# Provided records
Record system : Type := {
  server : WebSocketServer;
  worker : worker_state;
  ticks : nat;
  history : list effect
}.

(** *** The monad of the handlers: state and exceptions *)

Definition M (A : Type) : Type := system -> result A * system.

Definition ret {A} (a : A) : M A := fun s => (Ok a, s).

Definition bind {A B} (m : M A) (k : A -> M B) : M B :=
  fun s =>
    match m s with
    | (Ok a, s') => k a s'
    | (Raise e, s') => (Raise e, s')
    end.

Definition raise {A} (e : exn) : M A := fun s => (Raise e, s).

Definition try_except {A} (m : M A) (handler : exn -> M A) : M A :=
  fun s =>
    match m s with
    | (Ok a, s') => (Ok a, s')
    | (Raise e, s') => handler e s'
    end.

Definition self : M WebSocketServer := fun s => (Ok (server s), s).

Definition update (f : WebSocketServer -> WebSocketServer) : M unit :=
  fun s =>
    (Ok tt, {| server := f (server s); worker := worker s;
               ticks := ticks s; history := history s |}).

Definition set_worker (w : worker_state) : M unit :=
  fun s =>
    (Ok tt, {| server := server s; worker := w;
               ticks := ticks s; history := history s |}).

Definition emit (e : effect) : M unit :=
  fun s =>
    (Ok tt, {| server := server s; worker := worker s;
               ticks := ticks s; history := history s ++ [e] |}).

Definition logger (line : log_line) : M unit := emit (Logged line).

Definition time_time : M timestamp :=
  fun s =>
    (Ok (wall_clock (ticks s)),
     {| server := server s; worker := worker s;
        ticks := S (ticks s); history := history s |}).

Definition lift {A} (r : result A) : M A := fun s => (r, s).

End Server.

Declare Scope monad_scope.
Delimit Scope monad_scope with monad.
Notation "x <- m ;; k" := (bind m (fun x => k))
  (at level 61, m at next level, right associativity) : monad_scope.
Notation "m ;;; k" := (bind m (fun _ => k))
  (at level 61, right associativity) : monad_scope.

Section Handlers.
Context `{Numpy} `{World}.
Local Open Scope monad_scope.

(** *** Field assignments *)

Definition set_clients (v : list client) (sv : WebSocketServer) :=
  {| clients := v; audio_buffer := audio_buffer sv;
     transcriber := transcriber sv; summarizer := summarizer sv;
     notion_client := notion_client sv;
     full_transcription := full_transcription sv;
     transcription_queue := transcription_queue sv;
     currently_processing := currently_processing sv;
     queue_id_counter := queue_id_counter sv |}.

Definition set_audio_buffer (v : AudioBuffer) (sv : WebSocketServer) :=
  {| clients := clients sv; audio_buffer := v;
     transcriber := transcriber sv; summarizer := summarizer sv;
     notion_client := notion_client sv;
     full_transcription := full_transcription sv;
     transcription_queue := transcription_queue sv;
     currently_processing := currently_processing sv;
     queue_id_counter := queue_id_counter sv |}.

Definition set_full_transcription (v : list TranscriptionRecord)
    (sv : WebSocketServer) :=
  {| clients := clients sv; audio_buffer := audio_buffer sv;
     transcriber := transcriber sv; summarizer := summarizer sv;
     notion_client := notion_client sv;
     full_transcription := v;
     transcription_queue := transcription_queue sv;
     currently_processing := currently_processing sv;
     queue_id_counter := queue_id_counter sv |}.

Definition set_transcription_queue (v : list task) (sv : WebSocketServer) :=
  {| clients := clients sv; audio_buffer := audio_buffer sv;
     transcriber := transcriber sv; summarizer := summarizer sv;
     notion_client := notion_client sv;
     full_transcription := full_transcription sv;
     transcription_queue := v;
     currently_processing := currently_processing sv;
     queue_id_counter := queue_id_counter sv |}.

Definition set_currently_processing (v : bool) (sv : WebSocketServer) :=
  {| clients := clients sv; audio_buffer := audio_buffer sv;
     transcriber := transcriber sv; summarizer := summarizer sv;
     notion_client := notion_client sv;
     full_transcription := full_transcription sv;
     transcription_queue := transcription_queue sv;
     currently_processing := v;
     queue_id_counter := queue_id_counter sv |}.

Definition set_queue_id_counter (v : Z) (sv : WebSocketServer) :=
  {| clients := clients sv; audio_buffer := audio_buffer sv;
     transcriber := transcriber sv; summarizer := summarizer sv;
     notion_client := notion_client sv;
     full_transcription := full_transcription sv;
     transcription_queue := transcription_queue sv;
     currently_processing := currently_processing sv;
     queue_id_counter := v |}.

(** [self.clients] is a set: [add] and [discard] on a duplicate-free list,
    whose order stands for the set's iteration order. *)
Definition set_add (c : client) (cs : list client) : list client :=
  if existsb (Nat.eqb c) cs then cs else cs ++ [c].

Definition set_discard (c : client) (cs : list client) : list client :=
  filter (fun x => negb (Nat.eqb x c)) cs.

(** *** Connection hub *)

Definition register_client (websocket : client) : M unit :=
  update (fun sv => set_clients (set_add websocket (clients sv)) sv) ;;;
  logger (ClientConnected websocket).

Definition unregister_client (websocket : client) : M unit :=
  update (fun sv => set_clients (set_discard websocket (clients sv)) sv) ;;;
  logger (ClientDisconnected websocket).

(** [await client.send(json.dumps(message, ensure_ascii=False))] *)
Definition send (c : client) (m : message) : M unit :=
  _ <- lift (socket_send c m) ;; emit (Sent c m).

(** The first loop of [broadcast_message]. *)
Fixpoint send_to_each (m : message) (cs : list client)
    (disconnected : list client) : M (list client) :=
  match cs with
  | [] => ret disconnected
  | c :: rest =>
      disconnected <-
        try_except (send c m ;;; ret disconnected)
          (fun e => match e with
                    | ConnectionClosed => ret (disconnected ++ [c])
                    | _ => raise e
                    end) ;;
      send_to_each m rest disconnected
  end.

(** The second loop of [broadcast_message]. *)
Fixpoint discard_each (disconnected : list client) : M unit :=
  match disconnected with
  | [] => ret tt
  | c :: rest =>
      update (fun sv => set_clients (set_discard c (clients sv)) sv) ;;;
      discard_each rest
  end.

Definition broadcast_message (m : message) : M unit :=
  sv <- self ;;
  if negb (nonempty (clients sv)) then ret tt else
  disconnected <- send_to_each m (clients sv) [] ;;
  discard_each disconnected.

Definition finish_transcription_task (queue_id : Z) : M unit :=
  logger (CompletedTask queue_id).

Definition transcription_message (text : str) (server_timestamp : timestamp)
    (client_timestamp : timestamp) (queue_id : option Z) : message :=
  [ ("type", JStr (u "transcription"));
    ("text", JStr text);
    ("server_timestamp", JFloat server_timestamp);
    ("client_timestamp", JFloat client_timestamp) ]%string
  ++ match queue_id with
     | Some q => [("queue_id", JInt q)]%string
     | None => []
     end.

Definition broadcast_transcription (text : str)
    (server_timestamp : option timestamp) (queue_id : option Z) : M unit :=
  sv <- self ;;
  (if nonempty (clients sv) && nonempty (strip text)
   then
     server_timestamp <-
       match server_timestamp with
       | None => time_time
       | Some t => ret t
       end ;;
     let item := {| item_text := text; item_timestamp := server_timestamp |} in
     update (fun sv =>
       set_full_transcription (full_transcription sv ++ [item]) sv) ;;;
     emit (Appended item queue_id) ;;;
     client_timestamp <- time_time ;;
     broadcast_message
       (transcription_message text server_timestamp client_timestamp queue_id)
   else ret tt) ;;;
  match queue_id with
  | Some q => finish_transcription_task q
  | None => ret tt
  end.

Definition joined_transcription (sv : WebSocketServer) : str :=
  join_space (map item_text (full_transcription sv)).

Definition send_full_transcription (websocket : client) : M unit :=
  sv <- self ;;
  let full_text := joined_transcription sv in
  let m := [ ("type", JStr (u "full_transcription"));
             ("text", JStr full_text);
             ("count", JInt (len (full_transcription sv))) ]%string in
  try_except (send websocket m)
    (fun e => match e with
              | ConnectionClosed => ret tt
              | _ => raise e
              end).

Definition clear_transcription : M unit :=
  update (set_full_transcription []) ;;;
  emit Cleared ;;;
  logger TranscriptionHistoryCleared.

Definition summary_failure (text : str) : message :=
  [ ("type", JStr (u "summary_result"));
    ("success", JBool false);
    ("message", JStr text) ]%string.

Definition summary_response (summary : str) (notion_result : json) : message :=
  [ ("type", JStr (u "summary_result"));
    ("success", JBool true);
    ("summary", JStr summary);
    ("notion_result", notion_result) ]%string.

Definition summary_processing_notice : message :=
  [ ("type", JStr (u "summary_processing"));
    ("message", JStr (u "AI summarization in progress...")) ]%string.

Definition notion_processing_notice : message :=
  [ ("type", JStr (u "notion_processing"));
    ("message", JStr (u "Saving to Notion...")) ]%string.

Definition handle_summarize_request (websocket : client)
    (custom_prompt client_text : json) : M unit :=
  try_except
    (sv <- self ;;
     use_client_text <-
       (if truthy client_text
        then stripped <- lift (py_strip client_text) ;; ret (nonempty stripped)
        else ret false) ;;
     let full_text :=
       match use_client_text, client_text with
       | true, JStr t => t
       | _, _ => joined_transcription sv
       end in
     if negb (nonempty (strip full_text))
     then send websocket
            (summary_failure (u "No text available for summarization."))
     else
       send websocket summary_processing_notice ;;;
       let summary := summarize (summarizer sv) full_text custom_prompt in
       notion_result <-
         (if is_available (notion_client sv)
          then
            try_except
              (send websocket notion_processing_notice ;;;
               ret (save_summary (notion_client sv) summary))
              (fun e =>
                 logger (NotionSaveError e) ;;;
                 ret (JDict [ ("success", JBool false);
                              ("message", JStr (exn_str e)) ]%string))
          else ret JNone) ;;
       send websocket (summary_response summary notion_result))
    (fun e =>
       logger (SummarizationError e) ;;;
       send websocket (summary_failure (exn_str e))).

---

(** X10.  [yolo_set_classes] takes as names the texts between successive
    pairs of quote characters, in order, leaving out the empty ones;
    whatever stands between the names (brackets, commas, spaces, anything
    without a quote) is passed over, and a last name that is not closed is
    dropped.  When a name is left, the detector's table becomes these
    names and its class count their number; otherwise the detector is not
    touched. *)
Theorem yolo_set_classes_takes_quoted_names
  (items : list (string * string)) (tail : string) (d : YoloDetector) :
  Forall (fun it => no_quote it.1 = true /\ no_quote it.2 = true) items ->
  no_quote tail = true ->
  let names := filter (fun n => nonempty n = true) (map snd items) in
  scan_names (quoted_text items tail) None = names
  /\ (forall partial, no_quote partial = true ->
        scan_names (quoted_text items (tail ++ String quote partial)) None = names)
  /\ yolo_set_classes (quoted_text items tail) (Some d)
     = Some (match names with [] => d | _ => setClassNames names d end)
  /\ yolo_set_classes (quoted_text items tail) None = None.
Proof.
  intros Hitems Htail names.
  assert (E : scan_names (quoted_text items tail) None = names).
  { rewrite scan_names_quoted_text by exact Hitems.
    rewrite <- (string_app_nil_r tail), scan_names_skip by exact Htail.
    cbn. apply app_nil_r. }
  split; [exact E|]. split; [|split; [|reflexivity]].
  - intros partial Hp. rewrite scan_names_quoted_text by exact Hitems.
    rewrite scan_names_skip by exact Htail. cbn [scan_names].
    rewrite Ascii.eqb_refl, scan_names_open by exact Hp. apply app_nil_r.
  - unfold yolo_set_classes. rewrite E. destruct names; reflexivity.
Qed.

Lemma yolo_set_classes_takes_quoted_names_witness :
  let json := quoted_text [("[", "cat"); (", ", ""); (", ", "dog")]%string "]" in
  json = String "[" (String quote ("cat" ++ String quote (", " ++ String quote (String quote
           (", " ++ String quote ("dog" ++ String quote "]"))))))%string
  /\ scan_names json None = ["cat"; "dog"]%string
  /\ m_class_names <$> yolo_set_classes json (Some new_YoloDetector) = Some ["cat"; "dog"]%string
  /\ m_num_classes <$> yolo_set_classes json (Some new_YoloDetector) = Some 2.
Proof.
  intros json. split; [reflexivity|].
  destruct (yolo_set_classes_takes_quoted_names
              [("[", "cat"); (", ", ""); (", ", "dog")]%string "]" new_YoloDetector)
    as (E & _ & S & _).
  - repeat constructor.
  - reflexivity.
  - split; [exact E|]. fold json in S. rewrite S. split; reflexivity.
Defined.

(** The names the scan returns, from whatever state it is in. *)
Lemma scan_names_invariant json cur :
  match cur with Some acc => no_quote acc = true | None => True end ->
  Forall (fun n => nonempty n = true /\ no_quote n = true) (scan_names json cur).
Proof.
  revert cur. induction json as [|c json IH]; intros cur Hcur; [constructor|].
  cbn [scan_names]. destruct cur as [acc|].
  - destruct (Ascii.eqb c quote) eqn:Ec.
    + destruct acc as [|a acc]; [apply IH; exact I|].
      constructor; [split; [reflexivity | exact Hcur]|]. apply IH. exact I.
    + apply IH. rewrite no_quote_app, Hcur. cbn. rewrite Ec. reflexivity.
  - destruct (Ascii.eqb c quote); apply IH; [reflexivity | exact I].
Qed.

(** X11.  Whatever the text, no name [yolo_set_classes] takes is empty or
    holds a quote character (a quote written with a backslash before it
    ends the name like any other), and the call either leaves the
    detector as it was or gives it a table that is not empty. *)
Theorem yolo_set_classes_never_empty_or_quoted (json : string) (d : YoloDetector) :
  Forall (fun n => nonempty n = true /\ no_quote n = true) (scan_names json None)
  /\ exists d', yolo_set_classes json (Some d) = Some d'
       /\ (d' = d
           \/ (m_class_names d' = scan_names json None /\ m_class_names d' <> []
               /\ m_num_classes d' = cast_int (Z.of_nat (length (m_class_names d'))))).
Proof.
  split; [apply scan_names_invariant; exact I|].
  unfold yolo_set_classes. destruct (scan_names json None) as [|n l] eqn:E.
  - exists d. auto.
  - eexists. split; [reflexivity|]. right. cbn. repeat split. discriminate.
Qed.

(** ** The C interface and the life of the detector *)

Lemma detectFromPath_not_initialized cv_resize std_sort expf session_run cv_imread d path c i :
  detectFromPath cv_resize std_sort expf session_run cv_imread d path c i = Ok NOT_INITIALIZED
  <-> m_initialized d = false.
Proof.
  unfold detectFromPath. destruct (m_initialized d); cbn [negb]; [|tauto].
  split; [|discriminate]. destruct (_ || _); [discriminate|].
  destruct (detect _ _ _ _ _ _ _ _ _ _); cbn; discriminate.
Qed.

--

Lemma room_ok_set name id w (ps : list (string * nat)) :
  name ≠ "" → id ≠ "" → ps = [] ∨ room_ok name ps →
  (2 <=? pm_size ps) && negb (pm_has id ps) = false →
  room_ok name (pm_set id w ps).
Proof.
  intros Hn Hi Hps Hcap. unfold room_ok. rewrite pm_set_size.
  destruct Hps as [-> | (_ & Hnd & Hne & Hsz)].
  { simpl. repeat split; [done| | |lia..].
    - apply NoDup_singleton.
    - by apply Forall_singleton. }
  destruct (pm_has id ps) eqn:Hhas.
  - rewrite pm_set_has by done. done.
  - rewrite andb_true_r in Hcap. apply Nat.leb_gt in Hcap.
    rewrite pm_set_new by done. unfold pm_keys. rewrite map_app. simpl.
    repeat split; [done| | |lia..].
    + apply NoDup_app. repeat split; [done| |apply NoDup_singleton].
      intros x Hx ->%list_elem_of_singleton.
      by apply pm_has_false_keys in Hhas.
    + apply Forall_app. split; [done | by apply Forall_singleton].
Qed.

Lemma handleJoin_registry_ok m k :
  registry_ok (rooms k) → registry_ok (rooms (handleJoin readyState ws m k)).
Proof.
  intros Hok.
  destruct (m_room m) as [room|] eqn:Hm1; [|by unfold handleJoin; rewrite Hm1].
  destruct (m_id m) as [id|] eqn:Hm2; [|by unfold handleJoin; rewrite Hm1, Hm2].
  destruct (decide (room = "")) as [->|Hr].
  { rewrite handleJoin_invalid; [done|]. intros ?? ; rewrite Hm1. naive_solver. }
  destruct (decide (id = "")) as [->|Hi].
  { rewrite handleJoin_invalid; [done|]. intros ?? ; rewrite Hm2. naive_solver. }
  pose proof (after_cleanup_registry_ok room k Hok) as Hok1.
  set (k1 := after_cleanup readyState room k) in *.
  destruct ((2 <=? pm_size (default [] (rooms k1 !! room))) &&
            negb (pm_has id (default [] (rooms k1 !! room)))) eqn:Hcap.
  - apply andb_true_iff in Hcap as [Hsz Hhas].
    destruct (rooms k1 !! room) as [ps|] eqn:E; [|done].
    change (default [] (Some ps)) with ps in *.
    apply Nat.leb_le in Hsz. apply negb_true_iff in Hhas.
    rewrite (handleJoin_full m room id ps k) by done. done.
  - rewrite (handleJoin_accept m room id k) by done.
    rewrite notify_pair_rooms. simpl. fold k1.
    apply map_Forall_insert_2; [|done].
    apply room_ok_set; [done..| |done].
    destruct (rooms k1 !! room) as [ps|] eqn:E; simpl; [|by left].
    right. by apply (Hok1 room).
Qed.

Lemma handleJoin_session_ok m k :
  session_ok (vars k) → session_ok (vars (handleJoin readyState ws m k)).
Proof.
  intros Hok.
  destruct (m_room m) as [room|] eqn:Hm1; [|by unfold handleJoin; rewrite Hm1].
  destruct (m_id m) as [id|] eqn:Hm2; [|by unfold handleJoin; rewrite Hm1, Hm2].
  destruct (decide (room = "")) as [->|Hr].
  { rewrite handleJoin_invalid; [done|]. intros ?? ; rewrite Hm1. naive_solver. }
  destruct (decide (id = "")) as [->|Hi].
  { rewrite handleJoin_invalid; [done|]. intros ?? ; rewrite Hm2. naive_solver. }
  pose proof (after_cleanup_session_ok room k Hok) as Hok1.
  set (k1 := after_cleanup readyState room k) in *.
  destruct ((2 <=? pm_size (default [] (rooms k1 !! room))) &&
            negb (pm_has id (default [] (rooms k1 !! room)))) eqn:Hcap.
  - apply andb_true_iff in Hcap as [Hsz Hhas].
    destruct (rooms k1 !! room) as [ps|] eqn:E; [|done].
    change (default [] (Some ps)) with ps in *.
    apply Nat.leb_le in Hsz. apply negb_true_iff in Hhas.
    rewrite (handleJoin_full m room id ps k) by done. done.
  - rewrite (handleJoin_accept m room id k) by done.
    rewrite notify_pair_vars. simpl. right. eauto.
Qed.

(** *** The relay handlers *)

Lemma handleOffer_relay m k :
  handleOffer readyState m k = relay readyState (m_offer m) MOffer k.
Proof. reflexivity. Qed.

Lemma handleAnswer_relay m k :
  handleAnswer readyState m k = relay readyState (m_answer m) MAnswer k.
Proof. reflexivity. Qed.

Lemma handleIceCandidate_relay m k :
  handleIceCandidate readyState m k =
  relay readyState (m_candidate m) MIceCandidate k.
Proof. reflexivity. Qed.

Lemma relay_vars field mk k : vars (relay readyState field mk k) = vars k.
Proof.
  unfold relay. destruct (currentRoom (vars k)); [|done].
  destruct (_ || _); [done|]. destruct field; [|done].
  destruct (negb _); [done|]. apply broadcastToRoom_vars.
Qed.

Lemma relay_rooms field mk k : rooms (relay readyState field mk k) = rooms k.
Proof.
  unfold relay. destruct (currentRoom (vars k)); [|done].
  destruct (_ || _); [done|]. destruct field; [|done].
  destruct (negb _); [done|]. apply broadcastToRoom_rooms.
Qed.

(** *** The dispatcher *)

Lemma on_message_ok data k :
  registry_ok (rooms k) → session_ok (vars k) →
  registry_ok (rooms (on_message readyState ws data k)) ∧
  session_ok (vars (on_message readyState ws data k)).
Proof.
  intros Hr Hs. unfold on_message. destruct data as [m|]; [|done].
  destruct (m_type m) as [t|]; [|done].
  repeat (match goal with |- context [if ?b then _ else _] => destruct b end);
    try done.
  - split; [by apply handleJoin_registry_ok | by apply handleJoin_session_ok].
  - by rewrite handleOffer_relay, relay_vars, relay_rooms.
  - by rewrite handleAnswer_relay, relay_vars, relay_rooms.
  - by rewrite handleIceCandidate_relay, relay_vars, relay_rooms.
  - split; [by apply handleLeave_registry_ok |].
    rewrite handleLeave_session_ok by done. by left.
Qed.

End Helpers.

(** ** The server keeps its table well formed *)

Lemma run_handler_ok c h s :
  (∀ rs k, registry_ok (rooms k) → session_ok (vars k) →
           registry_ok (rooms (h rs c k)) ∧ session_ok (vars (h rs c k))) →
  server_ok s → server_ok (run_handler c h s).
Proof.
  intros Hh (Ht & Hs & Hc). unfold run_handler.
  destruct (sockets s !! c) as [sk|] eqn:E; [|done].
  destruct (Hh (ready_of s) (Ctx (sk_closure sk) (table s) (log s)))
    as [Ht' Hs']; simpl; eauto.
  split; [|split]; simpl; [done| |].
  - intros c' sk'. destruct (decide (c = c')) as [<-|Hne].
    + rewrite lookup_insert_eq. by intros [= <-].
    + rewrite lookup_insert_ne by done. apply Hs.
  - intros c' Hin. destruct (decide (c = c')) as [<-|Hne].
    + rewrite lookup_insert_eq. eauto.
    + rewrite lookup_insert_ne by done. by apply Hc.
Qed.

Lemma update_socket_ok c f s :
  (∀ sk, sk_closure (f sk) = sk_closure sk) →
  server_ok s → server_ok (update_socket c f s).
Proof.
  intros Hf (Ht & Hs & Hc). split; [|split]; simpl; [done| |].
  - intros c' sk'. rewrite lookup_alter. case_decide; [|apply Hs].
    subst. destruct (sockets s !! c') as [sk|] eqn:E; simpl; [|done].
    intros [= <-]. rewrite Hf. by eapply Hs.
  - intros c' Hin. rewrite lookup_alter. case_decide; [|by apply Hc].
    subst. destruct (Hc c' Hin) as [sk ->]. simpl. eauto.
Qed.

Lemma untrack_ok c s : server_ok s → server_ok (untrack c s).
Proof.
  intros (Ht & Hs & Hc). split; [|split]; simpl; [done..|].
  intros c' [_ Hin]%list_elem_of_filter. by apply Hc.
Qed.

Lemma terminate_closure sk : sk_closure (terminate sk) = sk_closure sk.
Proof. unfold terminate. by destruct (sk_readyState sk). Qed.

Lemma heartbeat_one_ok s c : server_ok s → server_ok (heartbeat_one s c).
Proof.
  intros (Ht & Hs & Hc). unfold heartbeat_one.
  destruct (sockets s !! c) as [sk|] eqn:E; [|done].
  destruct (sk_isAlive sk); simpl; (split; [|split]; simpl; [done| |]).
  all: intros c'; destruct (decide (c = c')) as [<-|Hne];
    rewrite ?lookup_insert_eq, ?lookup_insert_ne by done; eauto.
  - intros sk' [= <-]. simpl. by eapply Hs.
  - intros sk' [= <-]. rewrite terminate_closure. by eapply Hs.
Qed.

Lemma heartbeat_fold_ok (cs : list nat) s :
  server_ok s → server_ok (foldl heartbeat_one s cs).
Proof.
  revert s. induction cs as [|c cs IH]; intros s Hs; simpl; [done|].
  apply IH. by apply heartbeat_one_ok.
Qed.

# Problem
Give back, exactly as written, the stretch from the line with "Definition summary_processing_notice : message" through the line with "Definition handle_summarize_request (websocket", and no other lines from the records above.

# Result below
Definition summary_processing_notice : message :=
  [ ("type", JStr (u "summary_processing"));
    ("message", JStr (u "AI summarization in progress...")) ]%string.

Definition notion_processing_notice : message :=
  [ ("type", JStr (u "notion_processing"));
    ("message", JStr (u "Saving to Notion...")) ]%string.

Definition handle_summarize_request (websocket : client)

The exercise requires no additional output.